Excerpted records Start Marker
(** * froncort_adk: the FastAPI front end of the SQL agent (app.py)

    A shallow embedding of the request handlers of [app.py]: the query
    handler and its event loop, the preference handlers, the reset handler
    and the WebSocket loop, followed by the properties the design document
    states about them.

    Python objects are modelled by what the handlers observe of them
    ([hasattr], truthiness, [str()], [dict.get]).  Handlers run in a small
    state-and-exception monad over a [world] that holds the process-wide
    agent, the preference table, the clock and a log of the observable
    effects (engine invocations, frames written, storage statements). *)

From Stdlib Require Import Ascii String.
From stdpp Require Import base strings gmap list pretty.

Open Scope string_scope.
Open Scope list_scope.

(** ** Python values *)

Definition newline : string := String "010"%char "".

(** A JSON value as the WebSocket loop looks at it: through its truthiness
    and its [str()].  [PyOther] stands for numbers, booleans, lists and
    dicts. *)
Inductive pyval :=
| PyNone
| PyStr (s : string)
| PyOther (truthy : bool) (text : string).

Definition str_truthy (s : string) : bool := bool_decide (s ≠ "").

Definition py_truthy (v : pyval) : bool :=
  match v with
  | PyNone => false
  | PyStr s => str_truthy s
  | PyOther b _ => b
  end.

Definition py_str (v : pyval) : string :=
  match v with
  | PyNone => "None"
  | PyStr s => s
  | PyOther _ t => t
  end.

(** [Optional[str]] inside an f-string, and under [or]. *)
Definition opt_str (o : option string) : string := default "None" o.

Definition opt_truthy (o : option string) : bool :=
  match o with Some s => str_truthy s | None => false end.

(** A field of a JSON request body, before pydantic applies its default. *)
Inductive field (A : Type) :=
| Omitted
| Null
| Given (a : A).
Arguments Omitted {A}.
Arguments Null {A}.
Arguments Given {A} a.

(** ** Engine events *)

(** One entry of [msg.tool_calls]: a dict read with [.get('name')] and
    [.get('args', {}).get('query', '')].  The argument values are taken to
    be strings, as the schemas of the tools declare them. *)
Record tool_call := ToolCall {
  tc_name : option string;
  tc_args : option (gmap string string)
}.

Definition sql_tool : string := "sql_db_query".

Definition tool_call_args (tc : tool_call) : gmap string string :=
  default ∅ (tc_args tc).

Definition tool_call_query (tc : tool_call) : string :=
  default "" (tool_call_args tc !! "query").

Definition is_sql_call (tc : tool_call) : bool :=
  bool_decide (tc_name tc = Some sql_tool).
Excerpted records End Marker
Work order:
Once you reach the line that holds "Definition tool_call_query (tc", print it and every line after it through the end of the records, word for word.

The answer:
Definition tool_call_query (tc : tool_call) : string :=
  default "" (tool_call_args tc !! "query").

Definition is_sql_call (tc : tool_call) : bool :=
  bool_decide (tc_name tc = Some sql_tool).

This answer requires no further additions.